Public health agencies in five states are assessing the rabies risk for hundreds of people who may have had close contact with an infected organ donor and four transplant recipients, one of whom died, officials said Saturday.
About 200 medical workers, relatives and others were assessed for potential exposure in Maryland, where the man who received an infected kidney died, state veterinarian Katherine Feldman said. She said fewer than two dozen were urged to get the rabies vaccine as a preventive measure.
In Florida, about 90 people were identified as potentially exposed, and three were offered the rabies vaccine as of Friday, state health department spokeswoman Ashley Carr said.
Illinois Department of Public Health spokeswoman Melaney Arnold said the only potential exposures there were people who worked with the patient or the transplanted organ. She said only the organ recipient is receiving rabies treatment.
Health officials in Georgia and North Carolina are also involved in the epidemiological investigation prompted by the Maryland man's death from rabies in late February, nearly 18 months after he got the kidney from a donor in Pensacola, Fla. However, officials in those states didn't respond to requests from The Associated Press about the number of people they're assessing.
Doctors in Florida didn't test the 20-year-old donor for rabies before he died in September 2011. His heart, liver and other kidney went to recipients in Florida, Georgia and Illinois. They started getting the vaccine this month, and none has had rabies symptoms. A rabies expert unconnected to the case, Dr. Rodney Willoughby of Milwaukee, said they have a strong chance of surviving since they haven't shown any symptoms.
Health officials say the virus can be spread through the infected person's saliva and mucous membranes, but human-to-human transmission is rare. The federal Centers for Disease Control and Prevention in Atlanta says there has been only one documented instance of transmission by a bite in the U.S.
Feldman said Friday that the search for potential exposure subjects in Maryland was wrapping up. She said medical workers typically take precautions, and "we don't share saliva with that many people in our day-to-day goings about."
CDC spokeswoman Melissa Dankel said investigators are still trying to learn how the transplant donor got infected with the raccoon rabies virus that was found in his brain tissue and that of the Maryland man. She said the donor was an outdoorsman who might have been bitten by a wild animal in his native North Carolina before moving to Florida and beginning training as an Air Force aviation mechanic 17 weeks before his death.
He visited a clinic at the Pensacola Naval Air Station in August 2011 for abdominal pain and vomiting and was transferred to a civilian hospital four days later, said Defense Department spokeswoman Cynthia Smith. He later developed encephalitis, a brain inflammation that can have a host of causes, including rabies, but he wasn't tested for the disease, CDC officials say.
Smith said the airman died of severe gastroenteritis - inflammation of the stomach and small intestine - complicated by dehydration, electrolyte abnormalities and seizure.
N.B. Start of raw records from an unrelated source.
(* ===== verification/OidcRefresh.v ===== *)
(** * Refresh tokens

    crates/broker-control/src/oidc_refresh.rs and service/oidc_refresh.rs: a
    refresh token is exchanged, once, for an access token, an ID token and its
    successor in the same family; using it again revokes the family.  The reader
    of registered clients is [client] of service/oidc_authorization.rs.  The
    refresh machine of [oxide_auth] and the range of [chrono] are parameters. *)

From stdpp Require Import gmap.
From S2P Require Import Prelude RustStr Order Control BrokerAccess AccessIssuer Sql OidcTables.
From S2P Require Import StorageAdmission Credentials OidcPolicy.
(** ** Any revocation only revokes *)

Definition only_revokes (db db' : Db) : Prop :=
  ∀ k, db' !! k = db !! k ∨
    ∃ t now, db !! k = Some (RToken t) ∧ tk_revoked_at t = None ∧ db' !! k = Some (RToken (revoked now t)).
Definition revoking (p : Key → Row → bool) : Prop := ∀ k r, p k r = true → ∃ t, r = RToken t ∧ tk_revoked_at t = None.
Definition revoking_writes (c c' : Tx) : Prop :=
  ∃ c1 p now, rests R c c1 ∧ revoking p ∧ c' = with_writes c1 ((λ v, Some (set_token (revoked now) v)) <$> rows p (view c1)).
Lemma revoke_family_writes hash initial client c c' :
  revoke_family s hash initial client c = (Ok tt, c') → rests R c c' ∨ revoking_writes c c'.
Proof.
  unfold revoke_family. intros Hr. assert (rests R c c) as I by reflexivity.
  apply bind_ok in Hr as (row & c1 & Hm & Hr). apply rests_refresh_row' with (R := R) in Hm as I1; [|apply _].
  destruct row as [t|]; [|apply ret_ok in Hr as [_ ->]; by left].
  apply bind_ok in Hr as ([stored o] & c2 & Hd & Hr). apply rests_refresh with (R := R) in Hd as I2; [|apply _].
  apply bind_ok in Hr as (now & c3 & Hn & Hr). apply rests_txn_with with (R := R) in Hn as I3; [|apply _|auto with broker].
  assert (rests R c c3) as I03 by (etrans; [exact I1|by etrans]). destruct (_ <? _)%Z; [done|].
  destruct (_ && _); [|apply ret_ok in Hr as [_ ->]; by left]. apply bind_ok in Hr as (n & c4 & Hu & Hr). destruct (n =? 0); [done|].
  apply ret_ok in Hr as [_ ->]. apply (update_where_ok R) in Hu as (c5 & I5 & _ & ->). right.
  exists c5, (family_where (rf_family stored) (of_client s client)), now. split; [by etrans|]. split; [|done].
  intros k r (h & t' & _ & -> & _ & _ & ?)%family_row. eauto.
Qed.
Lemma revoke_access_writes proof c c' : revoke_access s proof c = (Ok tt, c') → rests R c c' ∨ revoking_writes c c'.
Proof.
  unfold revoke_access. intros Hr. destruct (negb _); [apply ret_ok in Hr as [_ ->]; by left|].
  destruct (proof_expiry proof) as [expiry|]; [|apply ret_ok in Hr as [_ ->]; by left].
  apply bind_ok in Hr as (hash & c1 & Hl & Hr). apply lift_ok in Hl as [_ ->].
  apply bind_ok in Hr as (now & c2 & Hn & Hr). apply rests_txn_with with (R := R) in Hn as I2; [|apply _|auto with broker].
  apply bind_ok in Hr as (n & c3 & Hu & Hr). apply ret_ok in Hr as [_ ->]. apply (update_where_ok R) in Hu as (c4 & I4 & _ & ->). right.
  exists c4. eexists _, now. split; [by etrans|]. split; [|done]. intros k r Hp. unfold token_at, at_key in Hp.
  apply andb_true_iff in Hp as [_ Hq]. destruct r as [| | | |t| | | |]; try done. exists t. split; [done|]. unfold access_where in Hq. by bool_to_prop.
Qed.
Lemma dispose_writes hash bound access client c c' :
  dispose s hash bound access client c = (Ok tt, c') → rests R c c' ∨ revoking_writes c c'.
Proof.
  unfold dispose. intros Hr. destruct bound as [initial|].
  - apply bind_ok in Hr as (h & c1 & Hl & Hr). apply lift_ok in Hl as [_ ->]. by eapply revoke_family_writes.
  - destruct access as [proof|]; [|apply ret_ok in Hr as [_ ->]; by left].
    destruct (str_eqb _ _); [|apply ret_ok in Hr as [_ ->]; by left]. apply bind_ok in Hr as (v & c1 & Hv & Hr).
    assert (rests R c c1) as I1 by (revert Hv; apply keeps_outcome, rests_txn_with; [apply _|apply keeps_vb_check]).
    destruct v as [|[]]; try (apply ret_ok in Hr as [_ ->]; by left); [|done].
    apply revoke_access_writes in Hr as [?|(c2 & p & now & I2 & Hp & ->)]; [left; by etrans|right].
    exists c2, p, now. split; [by etrans|done].
Qed.
Lemma revoking_view c c1 c2 : revoking_writes c c1 → cn_writes c = ∅ → rests R c1 c2 → only_revokes (cn_db c2) (view c2).
Proof.
  intros (c3 & p & now & I3 & Hp & ->) Hw [Hi2 Hw2] k. pose proof (clean_rests R _ _ I3 Hw) as Hw3.
  assert (view c2 !! k = default (cn_db c2 !! k) ((λ v, Some (set_token (revoked now) v)) <$> rows p (cn_db c3) !! k)) as ->.
  { change (view c2) with (apply_writes (cn_writes c2) (cn_db c2)). rewrite Hw2, lookup_apply. simpl.
    rewrite Hw3, map_union_empty, lookup_fmap, view_clean by done. by destruct (_ <$> _). }
  destruct (rows p (cn_db c3) !! k) as [r|] eqn:Er; simpl; [|by left]. right. pose proof Er as Er'.
  apply map_lookup_filter_Some in Er as [Hr0 (t & Heq & Hn)%Hp]. simpl in Heq. subst r.
  exists t, now. split; [|done]. rewrite (in_held _ _ _ Hi2); [done|]. simpl. rewrite dom_fmap, view_clean by done.
  apply elem_of_union_l, elem_of_dom. eauto.
Qed.
Lemma revoke_only i original c x c' :
  revoke s i original c = (x, c') → idle c → fair R c →
  atomically R late_exchange c x c' (λ db r db', r = Ok tt ∧ only_revokes db db').
Proof.
  intros Hr Hidle Hfair. pose proof Hidle as [Hw _].
  match goal with |- ?G => assert (∀ e, x = Err e → inside R c c' → G) as Hno by (intros; by eapply (atomically_nothing R)) end.
  unfold revoke in Hr. assert (rests R c c) as I by reflexivity. read_step Hr I stop c1 Hm1. guard_step Hr I G1.
  read_step Hr I bts c2 Hm2. guard_step Hr I G2. read_step Hr I raw c3 Hm3. read_step Hr I cid c4 Hm4. guard_step Hr I G3.
  read_step Hr I oh c5 Hm5.
  assert (∀ w, keeps (rests R) (match oh with None => access_proof s w stop | Some _ => ret None end)) as Hacc
    by (intros w; destruct oh; auto with broker).
  read_step Hr I acc c6 Hm6. read_step Hr I w7 c7 Hm7. read_step Hr I w8 c8 Hm8. read_step Hr I initial c9 Hini.
  set (bound := initial ≫= _) in Hr.
  assert (keeps (rests R) (match bound with Some stored => lock_principal s stored stop | None => ret tt end)) as Hlk
    by (destruct bound; auto with broker).
  read_step Hr I w10 c10 Hlock. read_step Hr I w11 c11 Hm11. read_step Hr I w12 c12 Hm12. pose proof (re_inside _ _ _ I) as Hi12.
  apply (bind_inside R) in Hr as [([] & c13 & Hd & Hi13 & Hr)|(e & He & Hi)]; [|eapply Hno; [exact He|by etrans]|auto with broker].
  apply revoke_commit in Hr as [(e & He & Hi)|(c14 & I14 & Hdb & Hx)]; [eapply Hno; [exact He|]; etrans; [exact Hi12|by etrans]|].
  eapply (atomically_step R); [done|done| |exact Hdb| |exact Hx].
  - etrans; [exact Hi12|]. etrans; [exact Hi13|exact (re_inside _ _ _ I14)].
  - split; [done|]. apply dispose_writes in Hd as [I13|Hws].
    + intros k. left. rewrite view_clean; [done|]. eapply clean_rests; [exact I14|]. eapply clean_rests; [exact I13|by eapply clean_rests].
    + eapply revoking_view; [exact Hws|by eapply clean_rests|done].
Qed.
End revoked.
The Florida Department of Health said he died of encephalitis of unknown origin.
Federal rules require organ banks to disclose any known or suspected infectious conditions that might be transmitted by donor organs. CDC officials say they don't know what information was communicated.
Federal guidelines published last year for evaluating organ donors with encephalitis urge "extreme caution" if the suspected cause is a viral pathogen, such as rabies.
Dr. Michael Green, a University of Pittsburgh professor who heads the committee that wrote the guidelines, said the guidelines hadn't been published when the Florida patient died. He also said rabies transmission through solid organ transplants is rare. There have been just two other documented instances worldwide - one in Germany and a 2004 U.S. case in which all four recipients died. The CDC says there have been eight documented instances of rabies being transmitted by transplanted corneas.
"Nonetheless, if asked whether or not I would use organs where concern for rabies was active in the potential donor, I would urge extreme caution before using organs from this person," Green said.
One of the patients who died in the 2004 case was 18-year-old Joshua Hightower, of Gilmer, Texas, after a kidney transplant. He had kidney problems since he was a child. His mother, Jennifer, said Saturday that if rabies is suspected in a transplant donor, doctors should go ahead and transplant the organs, and then give recipients the rabies vaccine.